## What you should do
Given the entries that follow, write out exactly the lines starting at the one containing "unfold degenerate. simpl." and ending at the one containing "(** X16. Determining", both ends included, and only those.

+--

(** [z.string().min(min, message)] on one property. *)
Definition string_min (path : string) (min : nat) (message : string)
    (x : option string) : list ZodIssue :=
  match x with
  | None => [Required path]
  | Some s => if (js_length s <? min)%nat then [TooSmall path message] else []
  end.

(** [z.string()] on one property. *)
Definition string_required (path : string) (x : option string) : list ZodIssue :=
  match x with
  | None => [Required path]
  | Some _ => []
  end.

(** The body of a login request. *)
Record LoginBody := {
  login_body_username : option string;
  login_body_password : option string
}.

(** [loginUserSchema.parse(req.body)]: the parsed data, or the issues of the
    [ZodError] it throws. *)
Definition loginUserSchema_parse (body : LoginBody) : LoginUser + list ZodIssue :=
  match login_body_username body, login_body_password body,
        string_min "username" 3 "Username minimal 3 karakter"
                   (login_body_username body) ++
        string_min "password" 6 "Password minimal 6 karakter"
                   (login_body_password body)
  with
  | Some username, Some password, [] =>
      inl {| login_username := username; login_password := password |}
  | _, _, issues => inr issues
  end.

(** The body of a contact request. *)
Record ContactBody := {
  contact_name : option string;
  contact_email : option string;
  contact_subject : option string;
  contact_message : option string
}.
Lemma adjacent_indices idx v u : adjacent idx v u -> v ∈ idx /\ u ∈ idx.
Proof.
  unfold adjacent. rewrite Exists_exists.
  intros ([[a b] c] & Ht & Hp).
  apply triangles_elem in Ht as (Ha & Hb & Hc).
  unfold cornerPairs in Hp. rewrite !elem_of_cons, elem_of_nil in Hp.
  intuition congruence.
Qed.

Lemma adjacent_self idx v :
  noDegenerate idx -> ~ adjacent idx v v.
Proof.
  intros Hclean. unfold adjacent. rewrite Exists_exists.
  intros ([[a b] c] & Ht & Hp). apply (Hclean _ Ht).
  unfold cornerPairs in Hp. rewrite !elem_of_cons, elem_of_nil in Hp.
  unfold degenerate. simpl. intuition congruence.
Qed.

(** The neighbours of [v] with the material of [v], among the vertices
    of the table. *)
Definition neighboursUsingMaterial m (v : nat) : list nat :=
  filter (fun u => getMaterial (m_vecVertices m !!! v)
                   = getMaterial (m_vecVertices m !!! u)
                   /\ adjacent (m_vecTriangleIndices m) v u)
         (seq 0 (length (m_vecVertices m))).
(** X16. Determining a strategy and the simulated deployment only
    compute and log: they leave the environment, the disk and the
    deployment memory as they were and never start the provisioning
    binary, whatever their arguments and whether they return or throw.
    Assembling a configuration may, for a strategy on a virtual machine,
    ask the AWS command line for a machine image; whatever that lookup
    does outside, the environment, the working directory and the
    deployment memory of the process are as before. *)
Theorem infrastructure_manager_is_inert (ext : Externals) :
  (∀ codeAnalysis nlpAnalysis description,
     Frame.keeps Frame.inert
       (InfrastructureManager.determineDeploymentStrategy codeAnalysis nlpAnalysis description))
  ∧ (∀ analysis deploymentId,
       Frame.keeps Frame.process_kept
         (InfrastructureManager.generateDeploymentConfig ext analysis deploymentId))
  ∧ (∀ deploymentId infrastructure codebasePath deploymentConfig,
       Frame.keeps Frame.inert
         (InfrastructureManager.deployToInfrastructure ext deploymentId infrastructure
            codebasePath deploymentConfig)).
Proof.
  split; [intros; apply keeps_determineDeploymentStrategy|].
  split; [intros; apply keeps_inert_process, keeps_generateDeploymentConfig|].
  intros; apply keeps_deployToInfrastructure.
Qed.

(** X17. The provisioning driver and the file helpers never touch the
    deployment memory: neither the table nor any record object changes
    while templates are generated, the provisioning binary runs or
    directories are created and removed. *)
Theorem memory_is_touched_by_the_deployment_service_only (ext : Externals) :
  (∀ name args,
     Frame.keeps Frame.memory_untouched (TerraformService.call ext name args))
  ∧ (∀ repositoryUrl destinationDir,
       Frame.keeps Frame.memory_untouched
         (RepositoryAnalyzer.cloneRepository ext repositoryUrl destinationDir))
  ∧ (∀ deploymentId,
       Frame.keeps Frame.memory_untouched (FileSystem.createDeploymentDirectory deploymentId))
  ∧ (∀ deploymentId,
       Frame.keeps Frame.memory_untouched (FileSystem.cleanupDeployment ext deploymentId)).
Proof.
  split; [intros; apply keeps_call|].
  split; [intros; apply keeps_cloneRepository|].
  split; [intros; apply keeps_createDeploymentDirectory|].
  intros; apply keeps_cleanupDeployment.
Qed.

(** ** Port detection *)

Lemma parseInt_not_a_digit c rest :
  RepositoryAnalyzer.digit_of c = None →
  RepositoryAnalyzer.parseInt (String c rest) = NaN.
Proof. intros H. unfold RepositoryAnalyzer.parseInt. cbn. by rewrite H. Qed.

+--

## Answer to this problem
  unfold degenerate. simpl. intuition congruence.
Qed.

(** The neighbours of [v] with the material of [v], among the vertices
    of the table. *)
Definition neighboursUsingMaterial m (v : nat) : list nat :=
  filter (fun u => getMaterial (m_vecVertices m !!! v)
                   = getMaterial (m_vecVertices m !!! u)
                   /\ adjacent (m_vecTriangleIndices m) v u)
         (seq 0 (length (m_vecVertices m))).
(** X16. Determining a strategy and the simulated deployment only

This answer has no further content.